* _What to work on_: Only these lines of the data below are wanted: the one with "Datum : Type;", the one with "SubPlanState : Type;", and any lines between them, each repeated exactly.

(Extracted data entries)
- - - - - - -
(** [s.rfind(c)] for a one-character needle: highest index, or [-1]. *)
Fixpoint rfind (c : N) (s : str) : Z :=
  match s with
  | [] => -1
  | x :: r =>
      let k := rfind c r in
      if k =? -1 then (if N.eqb x c then 0 else -1) else k + 1
  end.

(** Slice bounds as Python normalises them: a negative bound counts from
    the end, and both are clamped to [0 .. len]. *)
Definition slice_bound (len i : Z) : nat :=
  Z.to_nat (if i <? 0 then Z.max 0 (i + len) else Z.min i len).

(** [s[lo:hi]] *)
Definition py_slice {A} (s : list A) (lo hi : Z) : list A :=
  let n := Z.of_nat (length s) in
  drop (slice_bound n lo) (take (slice_bound n hi) s).

Fixpoint starts_with (p s : str) : bool :=
  match p, s with
  | [], _ => true
  | _ :: _, [] => false
  | a :: p', b :: s' => N.eqb a b && starts_with p' s'
  end.

(** [p in s] for two strings: substring test. *)
Fixpoint str_contains (p s : str) : bool :=
  starts_with p s ||
  match s with
  | [] => false
  | _ :: r => str_contains p r
  end.

(** ** Python values

    The values the script handles: [None], booleans, integers, floats,
    strings, lists and dictionaries with string keys (insertion
    ordered, keys unique). These are the values [json.loads] builds. *)

#[local] Set Warnings "-register-all".

Inductive value :=
| VNone
| VBool (b : bool)
| VInt (n : Z)
| VFloat (f : spec_float)
| VStr (s : str)
| VList (l : list value)
| VDict (d : list (str * value)).

(** Exceptions that can travel through the script. [RerunException] is
    what [st.rerun()] raises to stop the current run; it is not an
    [Exception] subclass. *)
Inductive exn :=
| TypeError
| KeyError
| IndexError
| JSONDecodeError
| RecursionError
| StopIteration
| RerunException.

Definition is_Exception (e : exn) : bool :=
  match e with RerunException => false | _ => true end.

Inductive result (A : Type) :=
| Ok (a : A)
| Raise (e : exn).
Arguments Ok {A} a.
Arguments Raise {A} e.

Definition rbind {A B} (r : result A) (k : A -> result B) : result B :=
  match r with
  | Ok a => k a
  | Raise e => Raise e
  end.

Declare Scope result_scope.
Delimit Scope result_scope with result.
Notation "'let!' x := r 'in' k" := (rbind r (fun x => k))
  (at level 10, x name, r at level 100, k at level 200) : result_scope.

(** *** Dictionaries *)

Fixpoint dict_get (k : str) (d : list (str * value)) : option value :=
  match d with
  | [] => None
  | (k', v) :: r => if str_eqb k k' then Some v else dict_get k r
  end.

(** [d[k] = v]: an existing key keeps its position. *)
Fixpoint dict_set (k : str) (v : value) (d : list (str * value))
  : list (str * value) :=
  match d with
  | [] => [(k, v)]
  | (k', v') :: r =>
      if str_eqb k k' then (k, v) :: r else (k', v') :: dict_set k v r
  end.

(** [dict(pairs)] *)
Definition dict_of_pairs (pairs : list (str * value)) : list (str * value) :=
  foldl (fun d kv => dict_set (fst kv) (snd kv) d) [] pairs.

(** *** Equality [==]

    [bool] is a subclass of [int]; integers and floats compare by their
    exact numeric value; a NaN is unequal to everything. Containers
    compare their elements with "identical or equal"; the only objects
    of this program for which that differs from [==] are NaNs, which
    [json] decodes to one shared object. *)

Definition float_prec : Z := 53.
Definition float_emax : Z := 1024.

Definition float_eq_int (f : spec_float) (n : Z) : bool :=
  match f with
  | S754_zero _ => n =? 0
  | S754_finite s m e =>
      let m' := if s then Z.neg m else Z.pos m in
      if 0 <=? e then n =? m' * 2 ^ e else m' =? n * 2 ^ (- e)
  | _ => false
  end.

Inductive number :=
| NumInt (n : Z)
| NumFloat (f : spec_float).

Definition as_number (v : value) : option number :=
  match v with
  | VBool b => Some (NumInt (if b then 1 else 0))
  | VInt n => Some (NumInt n)
  | VFloat f => Some (NumFloat f)
  | _ => None
  end.

Definition number_eqb (a b : number) : bool :=
  match a, b with
  | NumInt x, NumInt y => x =? y
  | NumFloat f, NumFloat g => SFeqb f g
  | NumInt x, NumFloat f | NumFloat f, NumInt x => float_eq_int f x
  end.

Definition is_nan (v : value) : bool :=
  match v with VFloat S754_nan => true | _ => false end.

Fixpoint py_eq (a b : value) {struct a} : bool :=
  match a, b with
  | VNone, VNone => true
  | VStr s, VStr t => str_eqb s t
  | VList l, VList m =>
      (fix go (l m : list value) {struct l} : bool :=
         match l, m with
         | [], [] => true
         | x :: l', y :: m' => (is_nan x && is_nan y || py_eq x y) && go l' m'
         | _, _ => false
         end) l m
  | VDict d, VDict d' =>
      (length d =? length d')%nat &&
      (fix go (d : list (str * value)) {struct d} : bool :=
         match d with
         | [] => true
         | (k, x) :: r =>
             match dict_get k d' with
             | Some y => (is_nan x && is_nan y || py_eq x y) && go r
             | None => false
             end
         end) d
  | _, _ =>
      match as_number a, as_number b with
      | Some x, Some y => number_eqb x y
      | _, _ => false
      end
  end.
(** In the loop the interval is written by the update that ends a cycle
    and by nothing else: whatever the environment does, an iteration
    leaves the base as it is and the interval either as it is or updated
    once. *)
Lemma cycle_body_interval env s :
  check_interval (plug (cycle_body env s).2) = check_interval (plug s) ∧
  (current_interval (plug (cycle_body env s).2) = current_interval (plug s) ∨
   ∃ rl, current_interval (plug (cycle_body env s).2)
         = interval_update (check_interval (plug s))
                           (current_interval (plug s)) rl).
Proof.
  unfold cycle_body, sleep, with_plugin, with_flag. py_unfold.
  destruct (monitored_uids (plug s)) as [|item items] eqn:Hreg.
  { rewrite emit_push.
    destruct (interrupt_cases env AtSleep (push s [Sleep (check_interval (plug s))]))
      as [->|(e & He & ->)]; simpl; split; try done; by left. }
  destruct (interrupt_cases env AtStart s) as [->|(e & He & ->)].
  2:{ simpl. split; [done | by left]. }
  destruct (get_live_status_batch_eq (env_http env)
              (cycle_uids (plug s) (env_now env)) (_last_rate_limited (plug s)))
    as (m & -> & _).
  match goal with |- context [process_items env ?now m 0 ?its ?s0] =>
    destruct (process_items_any env now m 0 its s0) as (_ & Hst & _);
    destruct (process_items env now m 0 its s0) as [[[]|e] s1] end;
    simpl in *; unfold static_fields in Hst; simpl in Hst;
    injection Hst as Hci _ _ _ _ Hcur _.
  2:{ split; [done | by left]. }
  match goal with |- context [interrupt env AtSleep ?s2] =>
    destruct (interrupt_cases env AtSleep s2) as [->|(e & He & ->)] end; simpl.
  - split; [done|]. right. rewrite Hci, Hcur. by eexists.
  - split; [done | by left].
Qed.

Lemma loop_iter_interval env s :
  check_interval (plug (loop_iter env s).2) = check_interval (plug s) ∧
  (current_interval (plug (loop_iter env s).2) = current_interval (plug s) ∨
   ∃ rl, current_interval (plug (loop_iter env s).2)
         = interval_update (check_interval (plug s))
                           (current_interval (plug s)) rl).
Proof.
  pose proof (cycle_body_interval env s) as H. unfold loop_iter.
  destruct (cycle_body env s) as [[[]|[]] s1]; simpl in *; try exact H.
  unfold on_exception, set_consecutive_errors, emit. py_unfold. simpl.
  by destruct (env_handler_cancelled env).
Qed.
(** * obsidian-webdav-uploader: path resolution and upload orchestration

    A shallow embedding of [src/main.ts] (the plugin class
    [WebDAVUploaderPlugin]) and the properties its specification states.

    Conventions of the embedding
    - A JavaScript string is a [string]: a sequence of code units below 256
      (the Latin-1 range), which is where [toLowerCase] keeps the length and
      where [btoa] and [encodeURI] never throw.
    - [path.posix] of Node is embedded from Node's [lib/path.js];
      [path.dirname] is the host platform's (win32 on Windows, posix
      elsewhere) and stays a parameter of the development.
    - The remote store is the external collaborator behind Obsidian's
      [requestUrl]: an arbitrary type of store states and an arbitrary
      transition function on it.
    - [async] methods are computations in a state-and-exception monad over
      the client state (store, request log, editor insertions, notices).
      What is written to the console and the calls on the drop event itself
      ([preventDefault], [stopPropagation]) are left out. *)

From Stdlib Require Import String Ascii List ZArith NArith Bool Lia.
Import ListNotations.

Local Open Scope list_scope.
Local Open Scope string_scope.

(* ================================================================== *)
(** ** JavaScript strings *)

Module JS.

Definition slash : ascii := "/"%char.
Definition backslash : ascii := "\"%char.

Definition is_slash (c : ascii) : bool := Ascii.eqb c slash.
Definition is_backslash (c : ascii) : bool := Ascii.eqb c backslash.
(** the character class [[\/\\]] *)
Definition is_sep (c : ascii) : bool := is_slash c || is_backslash c.

(** JavaScript truthiness of a string: non-empty. *)
Definition truthy (s : string) : bool :=
  match s with EmptyString => false | String _ _ => true end.

Fixpoint map (f : ascii -> ascii) (s : string) : string :=
  match s with
  | EmptyString => EmptyString
  | String c r => String (f c) (map f r)
  end.

(** [s.startsWith(p)] *)
Fixpoint startsWith (s p : string) {struct p} : bool :=
  match p with
  | EmptyString => true
  | String b p' =>
      match s with
      | EmptyString => false
      | String a s' => Ascii.eqb a b && startsWith s' p'
      end
  end.

(** [s.includes(p)] *)
Fixpoint includes (s p : string) : bool :=
  startsWith s p ||
  match s with
  | EmptyString => false
  | String _ s' => includes s' p
  end.

(** [s.slice(n)] for a non-negative [n] *)
Fixpoint slice (s : string) (n : nat) {struct n} : string :=
  match n with
  | O => s
  | S n' => match s with EmptyString => EmptyString | String _ r => slice r n' end
  end.

(** the last code unit of [s], if any *)
Fixpoint last (s : string) : option ascii :=
  match s with
  | EmptyString => None
  | String c EmptyString => Some c
  | String _ r => last r
  end.

(** [s.slice(0, -1)] *)
Fixpoint slice_0_m1 (s : string) : string :=
  match s with
  | EmptyString => EmptyString
  | String _ EmptyString => EmptyString
  | String c r => String c (slice_0_m1 r)
  end.

(** [s.endsWith('/')] *)
Definition endsWith_slash (s : string) : bool :=
  match last s with Some c => is_slash c | None => false end.

(** [s.replace(/\\/g, '/')]; [s.replace(/[\/\\]/g, '/')] is the same
    function, since it replaces a slash by itself. *)
Definition replace_backslashes (s : string) : string :=
  map (fun c => if is_backslash c then slash else c) s.

Definition replace_seps (s : string) : string :=
  map (fun c => if is_sep c then slash else c) s.
(** * nodeValuesscan.c: scanning a VALUES list

    A shallow embedding of [src/backend/executor/nodeValuesscan.c]
    (ValuesNext, ExecInitValuesScan, ExecReScanValuesScan) and the
    properties of the cursor, of the expression-state arrays and of the
    rows the node hands out. *)

From Stdlib Require Import ZArith String.
From stdpp Require Import base tactics option list.

Local Open Scope Z_scope.

(** ** Machine integers

    [curr_idx] and [array_len] are C [int]s.  [int32] is the value an
    [int] holds after an arithmetic result is stored in it. *)

Definition INT_MAX : Z := 2147483647.

Definition int32 (z : Z) : Z := (z + 2 ^ 31) mod 2 ^ 32 - 2 ^ 31.

(** ** Fatal outcomes

    The node has no recoverable error path.  The two ways it can stop are
    taking the first cell of an empty list and a failed [Assert]. *)

Inductive FatalError : Type :=
  | NoFirstCell          (* linitial of NIL *)
  | FailedAssertion.     (* Assert(...) does not hold *)

Inductive Result (A : Type) : Type :=
  | OK (a : A)
  | Fatal (e : FatalError).

Arguments OK {A} a.
Arguments Fatal {A} e.

Global Instance Result_ret : MRet Result := fun A a => OK a.

Global Instance Result_bind : MBind Result := fun A B k m =>
  match m with
  | OK a => k a
  | Fatal e => Fatal e
  end.

Definition Assert (b : bool) : Result unit :=
  if b then OK tt else Fatal FailedAssertion.

(** ** Scan direction *)

(** Modelled from the spec: the declaration of ScanDirection (access/sdir.h)
    is not among the sources of this node; the two directions of
    Next(direction: Forward | Backward). *)
Inductive ScanDirection : Type :=
  | BackwardScanDirection
  | ForwardScanDirection.

(** Modelled from the spec: the macro ScanDirectionIsForward (access/sdir.h)
    is not among the sources of this node; true for the Forward direction only. *)
Definition ScanDirectionIsForward (direction : ScanDirection) : bool :=
  match direction with
  | ForwardScanDirection => true
  | BackwardScanDirection => false
  end.

(** ** The expression engine

    Expressions, datums and their evaluation belong to the executor's
    expression engine, which the node only calls.  The node is verified
    against this interface. *)

Class ExprEngine : Type := {
  (** an expression of a VALUES row, before compilation *)
  Expr : Type;
  (** an evaluated value *)
  Datum : Type;
  Datum_inhabited :: Inhabited Datum;
  (** what an evaluation reads besides the expression (parameter values) *)
  ParamEnv : Type;
  (** an element of es_subplanstates *)
  SubPlanState : Type;
  (** does the expression tree reference a SubPlan? *)
  expr_contains_subplan : Expr -> bool;
  (** attlen of the column type the expression produces (-1: varlena) *)
  expr_attlen : Expr -> Z;
  (** value and null flag of an expression *)
  eval_expr : Expr -> ParamEnv -> Datum * bool;
  (** MakeExpandedObjectReadOnly(d, isnull, typlen) of utils/expandeddatum.h *)
  MakeExpandedObjectReadOnly : Datum -> bool -> Z -> Datum
}.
- - - - - - -
* _Problem solution_:
  Datum : Type;
  Datum_inhabited :: Inhabited Datum;
  (** what an evaluation reads besides the expression (parameter values) *)
  ParamEnv : Type;
  (** an element of es_subplanstates *)
  SubPlanState : Type;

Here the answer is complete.